REQUIREMENT: Only an exact, line-for-line copy of the data will serve as the answer.

[Records from a data collection]
——————

(** The dedup key of a combined table: the detail-level variant
    identifier when that column exists, else the plain identifier when
    that one exists. *)
Definition dedup_key (combined : DataFrame) : option pystr :=
  if bool_decide (py "detail_variant_sku" ∈ columns combined)
  then Some (py "detail_variant_sku")
  else if bool_decide (py "sku" ∈ columns combined) then Some (py "sku")
  else None.

(** The derived fields. *)
Definition DERIVED_COLUMNS : list pystr := py <$> [
  "all_images"; "image_count";
  "category_1"; "category_2"; "category_3"; "category_4"
]%string.

(** The Canonical Record made from a product record [r] of a file with the
    columns [present], field by field: the allow-listed fields that the
    file has, as they are; the consolidated images and their number; the
    categories parsed from the breadcrumb field when the file has one. *)
Definition canonical_cell (present image_cols : list pystr) (r : row) (k : pystr)
  : option value :=
  let urls := consolidated {| index := present; cells := r |} image_cols in
  let cats := if bool_decide (py "detail_breadcrumbs" ∈ present)
              then split_breadcrumbs (r !! py "detail_breadcrumbs")
              else no_categories in
  if bool_decide (k = py "all_images") then
    match urls with [] => None | _ :: _ => Some (VStr (Json.dumps urls)) end
  else if bool_decide (k = py "image_count") then Some (VInt (Z.of_nat (length urls)))
  else if bool_decide (k = py "category_1") then VStr <$> category_1 cats
  else if bool_decide (k = py "category_2") then VStr <$> category_2 cats
  else if bool_decide (k = py "category_3") then VStr <$> category_3 cats
  else if bool_decide (k = py "category_4") then VStr <$> category_4 cats
  else if bool_decide (k ∈ COLUMNS_TO_KEEP) && bool_decide (k ∈ present) then r !! k
  else None.

(** The cells of a table lie in its columns. *)
Definition within (df : DataFrame) : Prop :=
  ∀ r c, r ∈ rows df → is_Some (r !! c) → c ∈ columns df.

(** A table of canonical shape: allow-listed and derived columns only. *)
Definition canonical (df : DataFrame) : Prop :=
  ∀ c, c ∈ columns df → c ∈ COLUMNS_TO_KEEP ∨ c ∈ DERIVED_COLUMNS.


(** The rows that [duplicated] leaves unmarked in column [k], the keys in
    [earlier] counting as already met. *)
Definition kept (k : pystr) (earlier : list (option value)) (rs : list row)
  : list row :=
  select_rows (negb <$> duplicated_after earlier ((.!! k) <$> rs)) rs.

(** A cell that the model follows exactly: null, or text. *)
Definition text_cell (x : option value) : Prop :=
  match x with
  | None | Some (VStr _) => True
  | Some _ => False
  end.

#[global] Instance text_cell_dec x : Decision (text_cell x).
Proof. destruct x as [[]|]; simpl; apply _. Defined.

(** A table whose cells under column [k] are text or null. *)
Definition text_column (k : pystr) (df : DataFrame) : Prop :=
  Forall (λ r, text_cell (r !! k)) (rows df).

#[global] Instance text_column_dec k df : Decision (text_column k df).
Proof. unfold text_column. apply _. Defined.

End Spec.
Export Spec.

(** ** Sample directories *)

Module Samples.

——————

SOLVED PROBLEM:
(** The dedup key of a combined table: the detail-level variant
    identifier when that column exists, else the plain identifier when
    that one exists. *)
Definition dedup_key (combined : DataFrame) : option pystr :=
  if bool_decide (py "detail_variant_sku" ∈ columns combined)
  then Some (py "detail_variant_sku")
  else if bool_decide (py "sku" ∈ columns combined) then Some (py "sku")
  else None.

(** The derived fields. *)
Definition DERIVED_COLUMNS : list pystr := py <$> [
  "all_images"; "image_count";
  "category_1"; "category_2"; "category_3"; "category_4"
]%string.

(** The Canonical Record made from a product record [r] of a file with the
    columns [present], field by field: the allow-listed fields that the
    file has, as they are; the consolidated images and their number; the
    categories parsed from the breadcrumb field when the file has one. *)
Definition canonical_cell (present image_cols : list pystr) (r : row) (k : pystr)
  : option value :=
  let urls := consolidated {| index := present; cells := r |} image_cols in
  let cats := if bool_decide (py "detail_breadcrumbs" ∈ present)
              then split_breadcrumbs (r !! py "detail_breadcrumbs")
              else no_categories in
  if bool_decide (k = py "all_images") then
    match urls with [] => None | _ :: _ => Some (VStr (Json.dumps urls)) end
  else if bool_decide (k = py "image_count") then Some (VInt (Z.of_nat (length urls)))
  else if bool_decide (k = py "category_1") then VStr <$> category_1 cats
  else if bool_decide (k = py "category_2") then VStr <$> category_2 cats
  else if bool_decide (k = py "category_3") then VStr <$> category_3 cats
  else if bool_decide (k = py "category_4") then VStr <$> category_4 cats
  else if bool_decide (k ∈ COLUMNS_TO_KEEP) && bool_decide (k ∈ present) then r !! k
  else None.

(** The cells of a table lie in its columns. *)
Definition within (df : DataFrame) : Prop :=
  ∀ r c, r ∈ rows df → is_Some (r !! c) → c ∈ columns df.

(** A table of canonical shape: allow-listed and derived columns only. *)
Definition canonical (df : DataFrame) : Prop :=
  ∀ c, c ∈ columns df → c ∈ COLUMNS_TO_KEEP ∨ c ∈ DERIVED_COLUMNS.


(** The rows that [duplicated] leaves unmarked in column [k], the keys in
    [earlier] counting as already met. *)
Definition kept (k : pystr) (earlier : list (option value)) (rs : list row)
  : list row :=
  select_rows (negb <$> duplicated_after earlier ((.!! k) <$> rs)) rs.

(** A cell that the model follows exactly: null, or text. *)
Definition text_cell (x : option value) : Prop :=
  match x with
  | None | Some (VStr _) => True
  | Some _ => False
  end.

#[global] Instance text_cell_dec x : Decision (text_cell x).
Proof. destruct x as [[]|]; simpl; apply _. Defined.

(** A table whose cells under column [k] are text or null. *)
Definition text_column (k : pystr) (df : DataFrame) : Prop :=
  Forall (λ r, text_cell (r !! k)) (rows df).

#[global] Instance text_column_dec k df : Decision (text_column k df).
Proof. unfold text_column. apply _. Defined.

End Spec.
Export Spec.

(** ** Sample directories *)

Module Samples.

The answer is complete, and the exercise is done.